Чего же тогда особенно раздумывать о поведении: все поведение художника должно быть таким же, как всякого существа, создающего бескорыстные ценности: это поведение состоит в поисках выхода из неизбежного страдания.
На родину свою я тоже как на мать смотрел тогда в дырочку алькова и видел ее страданья. А когда мне становилось невмоготу, брал палку, котомку свою и видел, как мать моя улыбается, и душа моя, расширяясь, получала особую силу любовного внимания ко всем существам, и через это входила в меня радость жизни.
Ничего нет лучше для меня весны света, когда все прекрасное еще впереди! Вот идете вы в таком свете, видите, как выходят на опушку леса березки, греются в теплых лучах между елками, и тут же стоят разные сухие травинки. Вы идете вдоль опушки и на всю мелочь эту не глядите. Чистый запах снега на солнце уносит вас в лазурь, к первым летним кучевым облакам.
Какая-нибудь были.нка, длинная, желтая, с пустым колоском, изо всех сил добивается вашего внимания. Случайный ветер-сквозняк помог ей, она покачнулась, поклонилась, и тогда с поднебесных высот вы спускаетесь к ней, наклоняетесь, с удивлением разглядываете, изучаете эту желтую длинную былинку с пустым колоском.
Это внимание открывает еще вокруг на снегу темные точки ее семян, выбитых зимою щеглами.
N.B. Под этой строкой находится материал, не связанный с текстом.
Lemma drain_loop_emits fuel st out st' out' :
  drain_loop fuel st out = (st', out') ->
  exists ps, emits st out ps st' out' /\ gap_started_ms st' = gap_started_ms st.
Proof.
  revert st out. induction fuel as [|fuel IH]; intros st out; cbn [drain_loop].
  { intros [= <- <-]. eauto using emits_refl. }
  destruct (position _ _) as [i|] eqn:Ep; [|intros [= <- <-]; eauto using emits_refl].
  destruct (swap_remove i _) as [[p rest]|] eqn:Es; [|intros [= <- <-]; eauto using emits_refl].
  intros H. apply IH in H as (ps & [H1 H2 H3] & Hgap). cbn in *.
  apply position_Some in Ep as (p' & Hp' & Hseq). apply swap_remove_perm in Es as [Hp Hperm].
  assert (p' = p) as -> by congruence. bool_prop.
  exists (p :: ps). split; [|done]. split; cbn.
  - by rewrite H1, <- app_assoc.
  - constructor; [rewrite Hseq, Z.sub_diag; done|]. by rewrite Hseq.
  - by rewrite Hperm, H3.
Qed.

Lemma drain_loop_done fuel st out st' out' :
  (length (pending st) <= fuel)%nat ->
  drain_loop fuel st out = (st', out') ->
  Forall (fun p => p_sequence p <> expected st') (pending st').
Proof.
  revert st out. induction fuel as [|fuel IH]; intros st out Hf; cbn [drain_loop].
  { intros [= <- <-]. destruct (pending st); [done|cbn in Hf; lia]. }
  destruct (position _ _) as [i|] eqn:Ep.
  - apply position_Some in Ep as (p' & Hp' & Hseq).
    destruct (swap_remove_total i (pending st)) as (p & rest & Es).
    { by eapply lookup_lt_Some. }
    rewrite Es. apply IH. cbn. apply swap_remove_perm in Es as [_ Hperm].
    apply Permutation_length in Hperm. cbn in Hperm. lia.
  - intros [= <- <-]. apply position_None in Ep. eapply Forall_impl; [exact Ep|].
    cbn. intros p Hp. bool_prop. done.
Qed.

(** The loop bound of [drain_contiguous] is enough: it stops only when no
    pending frame is the expected one. *)
Lemma drain_contiguous_done st out st' out' :
  drain_contiguous st out = (st', out') ->
  Forall (fun p => p_sequence p <> expected st') (pending st').
Proof. by apply drain_loop_done. Qed.

Lemma min_by_distance_aux (l : list (nat * Z)) best :
  match foldl (fun best c => match best with
                             | None => Some c
                             | Some b => if c.2 <? b.2 then Some c else Some b
                             end) best l with
  | None => best = None /\ l = []
  | Some c => (best = Some c \/ c ∈ l)
      /\ (forall b, best = Some b -> c.2 <= b.2) /\ (forall c', c' ∈ l -> c.2 <= c'.2)
  end.
Proof.
  revert best. induction l as [|c l IH]; intros best; cbn [foldl].
  { destruct best as [b|]; [|done]. split; [by left|]. split; [intros ? [= <-]; lia|set_solver]. }
  match goal with |- context [foldl _ ?b l] => specialize (IH b) end.
  destruct (foldl _ _ l) as [m|].
  - destruct IH as (H1 & H2 & H3). destruct best as [b|].
    + destruct (c.2 <? b.2) eqn:E; bool_prop; split_and!.
      * destruct H1 as [[= <-]|]; set_solver.
      * intros ? [= <-]. specialize (H2 _ eq_refl). lia.
      * intros c' [->|]%elem_of_cons; [apply H2; done|auto].
      * destruct H1 as [[= <-]|]; [by left|set_solver].
      * intros ? [= <-]. auto.
      * intros c' [->|]%elem_of_cons; [specialize (H2 _ eq_refl); lia|auto].
    + split_and!; [destruct H1 as [[= <-]|]; set_solver|done|].
      intros c' [->|]%elem_of_cons; [apply H2; done|auto].
  - destruct IH as [IH _]. destruct best as [b|]; [destruct (c.2 <? b.2)|]; done.
Qed.

Lemma elem_of_candidates e (l : list (Pending T)) i d :
  (i, d) ∈ forward_candidates e l <->
  exists p, l !! i = Some p /\ is_forward (p_sequence p) e = true /\ d = u32_of (p_sequence p - e).
Proof.
  unfold forward_candidates. rewrite list_elem_of_omap. split.
  - intros ([j p] & Hin & Hf). apply elem_of_lookup_imap in Hin as (k & q & [= -> ->] & Hk).
    destruct (is_forward _ _) eqn:E; [|done]. injection Hf as -> <-. eauto.
  - intros (p & Hi & Hf & ->). exists (i, p). rewrite Hf. split; [|done].
    apply elem_of_lookup_imap. eauto.
Qed.

(** Either nothing is in front of the window and only the timer is cleared,
    or the nearest frame leaves, with all that follow it without a gap. *)
Lemma release_lowest_spec st now out st' out' :
  release_lowest st now out = (st', out') ->
  (Forall (fun p => is_forward (p_sequence p) (expected st) = false) (pending st)
   /\ st' = mkFlowState (expected st) None (pending st) /\ out' = out)
  \/ (exists p ps, emits st out (p :: ps) st' out'
       /\ p ∈ pending st /\ is_forward (p_sequence p) (expected st) = true
       /\ (forall q, q ∈ pending st -> is_forward (p_sequence q) (expected st) = true ->
           u32_of (p_sequence p - expected st) <= u32_of (p_sequence q - expected st))
       /\ Forall (fun q => p_sequence q <> expected st') (pending st')).
Proof.
  unfold release_lowest, min_by_distance.
  pose proof (min_by_distance_aux (forward_candidates (expected st) (pending st)) None) as Hmin.
  destruct (foldl _ _ _) as [[i d]|].
  - destruct Hmin as ([?|Hin] & _ & Hle); [done|].
    apply elem_of_candidates in Hin as (p & Hi & Hf & ->).
    destruct (swap_remove_total i (pending st)) as (p' & rest & Es); [by eapply lookup_lt_Some|].
    rewrite Es. apply swap_remove_perm in Es as [Hi' Hperm]. assert (p' = p) as -> by congruence.
    destruct (drain_contiguous _ _) as [st2 out2] eqn:Ed. intros [= <- <-].
    pose proof Ed as Hdone. apply drain_contiguous_done in Hdone.
    apply drain_loop_emits in Ed as (ps & [H1 H2 H3] & _). cbn in H1, H2, H3.
    right. exists p, ps. split_and!.
    + split; cbn.
      * rewrite H1, <- app_assoc. done.
      * constructor; [unfold is_forward in Hf; bool_prop; lia|]. case_bool_decide; done.
      * rewrite Hperm, H3. case_bool_decide; done.
    + apply list_elem_of_lookup. eauto.
    + done.
    + intros q [j Hq]%list_elem_of_lookup Hfq. apply (Hle (j, _)). apply elem_of_candidates. eauto.
    + case_bool_decide; done.
  - destruct Hmin as [_ Hnil]. intros [= <- <-]. left. split; [|done].
    apply Forall_forall. intros p [i Hi]%list_elem_of_lookup.
    destruct (is_forward _ _) eqn:Hf; [|done]. exfalso.
    assert (Hc : (i, u32_of (p_sequence p - expected st)) ∈ forward_candidates (expected st) (pending st))
      by (apply elem_of_candidates; eauto).
    rewrite Hnil in Hc. set_solver.
Qed.

Lemma release_lowest_emits st now out st' out' :
  release_lowest st now out = (st', out') -> exists ps, emits st out ps st' out'.
Proof.
  intros [(_ & -> & ->)|(p & ps & H & _)]%release_lowest_spec; eauto using emits_gap.
Qed.

Lemma release_expired_emits st now out st' out' :
  release_expired st now out = (st', out') -> exists ps, emits st out ps st' out'.
Proof.
  unfold release_expired. repeat split_case; [|intros [= <- <-]; eauto using emits_refl..].
  apply release_lowest_emits.
Qed.

End Release.

(** ** [push_at]: order, conservation, bounds *)

Section Push.
Context {T : Type}.
Implicit Types (st : FlowState T) (out : list T) (p : Pending T) (ps : list (Pending T)).

Definition wf_state st : Prop :=
  is_u32 (expected st) /\ NoDup (p_sequence <$> pending st)
  /\ Forall (fun p => is_u32 (p_sequence p)) (pending st).

Lemma released_u32 e ps e' : released (T := T) e ps e' -> is_u32 e -> is_u32 e'.
Proof. induction 1; auto using u32_of_range. Qed.

Lemma released_nil_inv e e' : released (T := T) e [] e' -> e' = e.
Proof. by inversion 1. Qed.

Lemma emits_wf st out ps st' out' : emits st out ps st' out' -> wf_state st -> wf_state st'.
Proof.
  intros [_ Hr Hp] (H1 & H2 & H3). split; [|split].
  - by eapply released_u32.
  - rewrite Hp, fmap_app in H2. by apply NoDup_app in H2 as (_ & _ & ?).
  - rewrite Hp in H3. by apply Forall_app in H3 as [_ ?].
Qed.

Lemma emits_not_in st out ps st' out' s :
  emits st out ps st' out' -> s ∉ (p_sequence <$> pending st) -> s ∉ (p_sequence <$> pending st').
Proof. intros [_ _ Hp]. rewrite Hp, fmap_app. set_solver. Qed.

Definition snoc_pending st (q : Pending T) : FlowState T :=
  mkFlowState (expected st) (gap_started_ms st) (pending st ++ [q]).

Lemma emits_snoc st out ps st' out' q :
  emits st out ps st' out' -> emits (snoc_pending st q) out ps (snoc_pending st' q) out'.
Proof. intros [H1 H2 H3]. split; cbn; [done..|]. by rewrite H3, app_assoc. Qed.

Lemma wf_snoc st q :
  wf_state st -> is_u32 (p_sequence q) -> p_sequence q ∉ (p_sequence <$> pending st) ->
  wf_state (snoc_pending st q).
Proof.
  intros (H1 & H2 & H3) Hq Hn. split; [done|]. split; cbn.
  - rewrite fmap_app. apply NoDup_app. split_and!; [done|set_solver|apply NoDup_singleton].
  - apply Forall_app. auto.
Qed.

(** What a call of [push_state] amounts to: the frames [ps] leave in order,
    and the new frame is among them, pending, or was refused. *)
Record pushed st total (q : Pending T) out st' total' out' ps : Prop := {
  pu_out : out' = out ++ (p_value <$> ps);
  pu_rel : released (expected st) ps (expected st');
  pu_perm : pending st ++ [q] ≡ₚ ps ++ pending st' \/ pending st ≡ₚ ps ++ pending st';
  pu_total : total' - len (pending st') = total - len (pending st);
  pu_max : total' <= MAX_PENDING_TOTAL;
  pu_wf : wf_state st';
}.

(** The release that follows an insertion over the limit: the new frame is in
    front, so at least one frame leaves. *)
Lemma release_over_limit st q now out st' out' :
  is_forward (p_sequence q) (expected st) = true ->
  release_lowest (snoc_pending st q) now out = (st', out') ->
  exists ps, emits (snoc_pending st q) out ps st' out' /\ 1 <= len ps.
Proof.
  intros Hq [(Hn & _)|(p & ps & H & _)]%release_lowest_spec.
  - cbn in Hn. apply Forall_app in Hn as [_ Hn]. inversion Hn. congruence.
  - exists (p :: ps). split; [done|]. rewrite len_cons. pose proof (len_nonneg ps). lia.
Qed.

(** A guarded release: [cond] is one of the two limit tests. *)
Lemma release_if_emits (cond : bool) st total now out st' total' out' :
  len (pending st) <= total ->
  (if cond then let '(s, o) := release_lowest st now out in (s, account total st s, o)
   else (st, total, out)) = (st', total', out') ->
  exists ps, emits st out ps st' out' /\ total' = total - len ps.
Proof.
  intros Ht. destruct cond.
  - destruct (release_lowest _ _ _) as [s o] eqn:E. intros [= <- <- <-].
    apply release_lowest_emits in E as [ps E]. eauto using emits_account.
  - intros [= <- <- <-]. exists []. split; [apply emits_refl|rewrite len_nil; lia].
Qed.

(** From the insertion of the new frame to the end of the call. *)
Lemma push_tail st total q now out st' total' out' :
  wf_state st -> is_u32 (p_sequence q) -> p_sequence q ∉ (p_sequence <$> pending st) ->
  len (pending st) <= total <= MAX_PENDING_TOTAL ->
  (total = MAX_PENDING_TOTAL -> is_forward (p_sequence q) (expected st) = true) ->
  (let st4 := snoc_pending st q in
   let '(st5, total, out) :=
     if MAX_PENDING_TOTAL <? total + 1 then
       let '(st5, out) := release_lowest st4 now out in (st5, account (total + 1) st4 st5, out)
     else (st4, total + 1, out) in
   let st6 := match gap_started_ms st5 with
              | None => mkFlowState (expected st5) (Some now) (pending st5)
              | Some _ => st5 end in
   let '(st7, out) := release_expired st6 now out in
   (st7, account total st6 st7, out)) = (st', total', out') ->
  exists ps, emits (snoc_pending st q) out ps st' out'
    /\ total' = total + 1 - len ps /\ total' <= MAX_PENDING_TOTAL /\ wf_state st'.
Proof.
  intros Hwf Hq Hn Ht Hfw. cbv zeta. set (st4 := snoc_pending st q).
  assert (Hl4 : len (pending st4) = len (pending st) + 1) by (cbn; len_simpl; lia).
  destruct (if _ <? _ then _ else _) as [[st5 t5] o5] eqn:E5.
  assert (exists ps, emits st4 out ps st5 o5 /\ t5 = total + 1 - len ps /\ t5 <= MAX_PENDING_TOTAL)
    as (ps & He & -> & Hm).
  { destruct (MAX_PENDING_TOTAL <? total + 1) eqn:Em; bool_prop.
    - destruct (release_lowest _ _ _) as [s o] eqn:E. injection E5 as <- <- <-.
      apply release_over_limit in E as (ps & He & Hlen); [|apply Hfw; lia].
      exists ps. split; [done|]. erewrite emits_account by (eauto; lia). lia.
    - injection E5 as <- <- <-. exists []. split; [apply emits_refl|]. rewrite len_nil. lia. }
  destruct (release_expired _ _ _) as [st7 o7] eqn:E7. intros [= <- <- <-].
  apply release_expired_emits in E7 as [qs E7].
  assert (He6 : emits st4 out (ps ++ []) (match gap_started_ms st5 with
              | None => mkFlowState (expected st5) (Some now) (pending st5)
              | Some _ => st5 end) o5).
  { eapply emits_trans; [exact He|]. destruct (gap_started_ms st5); [apply emits_refl|apply emits_gap]. }
  rewrite app_nil_r in He6. exists (ps ++ qs).
  pose proof (emits_trans _ _ _ _ _ _ _ _ He6 E7) as Hall. split; [exact Hall|].
  apply emits_len in He6 as Hl6. pose proof (len_nonneg qs).
  erewrite emits_account by (eauto; lia). rewrite len_app. split_and!; [lia..|].
  eapply emits_wf; [exact Hall|]. by apply wf_snoc.
Qed.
Вы находите в самом колоске одно уцелевшее зернышко, зазертываете его в бумажку и дома опускаете семя в цветочный горшок. Скоро на глазах ваших вырастает новая зеленая былинка, рожденная помощью вашего внимания к незаметным существам. Никому-то она не нужна, а вас радует.
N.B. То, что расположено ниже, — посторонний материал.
Lemma is_tcp_control_ok packet o :
  0 <= o <= len packet -> len packet <= ISIZE_MAX -> exists b, is_tcp_control packet o = Ok b.
Proof.
  unfold ISIZE_MAX. intros Ho Hl. unfold is_tcp_control.
  destruct (get_range _ _ _) as [header|] eqn:E; [|eauto]. apply get_range_len in E.
  unfold sat_add, USIZE_MAX in E. read_ok. destruct (negb _); [eauto|]. destruct (Z.land _ 16 =? 0); eauto.
Qed.

Lemma classify_transport_ok t : exists b, classify_transport t = Ok b.
Proof.
  unfold classify_transport. destruct (_ && _) eqn:E; bool_prop; [read_ok; eauto|]. clear E.
  destruct (_ && _) eqn:E; bool_prop; [read_ok; eauto|]. eauto.
Qed.

Lemma fec_ipv4_transport_safe packet : safe (fec_ipv4_transport packet).
Proof.
  unfold fec_ipv4_transport. destruct (_ <? _) eqn:E; [done|]. bool_prop.
  destruct (@at_is_ok unit Z packet 0) as [b0 H0]; [lia|]. rewrite H0. cbn [mbind result_bind].
  destruct (negb _); [done|]. destruct (checked_mul _ _) as [h|] eqn:Eh; [|done].
  cbn [try_ mbind result_bind]. destruct (_ || _) eqn:E2; [done|]. bool_prop.
  assert (0 <= h) by lia. read_ok. destruct (negb _); [done|].
  cbn [mbind result_bind]. by rewrite slice_from_ok by lia.
Qed.

Lemma fec_ipv6_transport_safe packet : wf_bytes packet -> safe (fec_ipv6_transport packet).
Proof.
  intros Hwf. unfold fec_ipv6_transport. destruct (_ <? _) eqn:E; [done|]. bool_prop.
  destruct (@at_is_ok unit Z packet 0) as [b0 H0]; [lia|]. rewrite H0. cbn [mbind result_bind].
  destruct (negb _); [done|]. read_ok.
  pose proof (ipv6_walk_cases 8 packet b 40 Hwf ltac:(lia) ltac:(lia)) as Hw.
  destruct (ipv6_walk _ _ _ _) as [[p o]| |]; cbn; [|done|done]. by destruct (get_range _ _ _).
Qed.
И так вот вы идете, идете и радостным вниманием своим открываете то былинку, то птицу, то веточку, то зверька, и все далее, без конца по необъятной, неисходимой стране.
Так встретился на моем пути по моей стране великий странник Горький Алексей Максимович.
ЖИТИЕ
Не раз мы с ним беседовали. Помню, рассказывал я ему о себе за большим столом во время встречи Нового года с Шаляпиным во главе.
Дело это было после революции 1905 года.
Место мое было рядом с Горьким, и разговор у нас в ним вышел как раз о самом истоке того, что называется так неопределенно талантом. За столом говорун-литератор остроумно предложил выяснить немедленно, как кому представляется тот или другой писатель в своем происхождении, от чего кто начинается, и как пример для других сказал:
— Горький начинается от разбойничьих романов. Возможно даже — от самого разбойника Чуркина.
Горький с удовольствием хмыкнул и спросил меня:
— А вы от чего начинаетесь, Михаил Михайлович?
— Начинаюсь, — ответил я, — скорее всего от «женщины будущего», которая в первых же писаниях моих превратилась в сказочную Марью Моревну.
— Ну, расскажите мне, что это за женщина будущего, что это за романтизм? Покажите-ка руки.
Я показал.
— А я думал, у вас, наверно, голубым по телу и вытравлена Марья Моревна с сердечком и голубками.
— Ну вот еще, мой романтизм шел не по той линии. И я скорехонько рассказал, что в студенческое время я как химик поехал на Кавказ уничтожать на виноградниках филлоксеру: мне было тогда с чем-то двадцать лет. В Гори, у начальника филлоксерной партии В. А. Старосельского, нас съехалось из разных высших учебных заведений человек пятьдесят. В течение чуть ли не целого месяца Старосельский держал нас в Гори на обучении филлоксерному делу. Утром мы занимались, а вечером у Старосельского пили вино, всю ночь спорили, били стаканы и только что не дрались сами между собой, марксисты и народники.
Старосельский, старый петровец, был чистым народником, и за него стояли три четверти студентов. Я ничего еще тогда не понимал в этих спорах, но считал себя обязанным примкнуть к той или другой стороне. На одной часто повторялся Михайловский и Спенсер, на другой — Маркс, Чернышевский, Плеханов.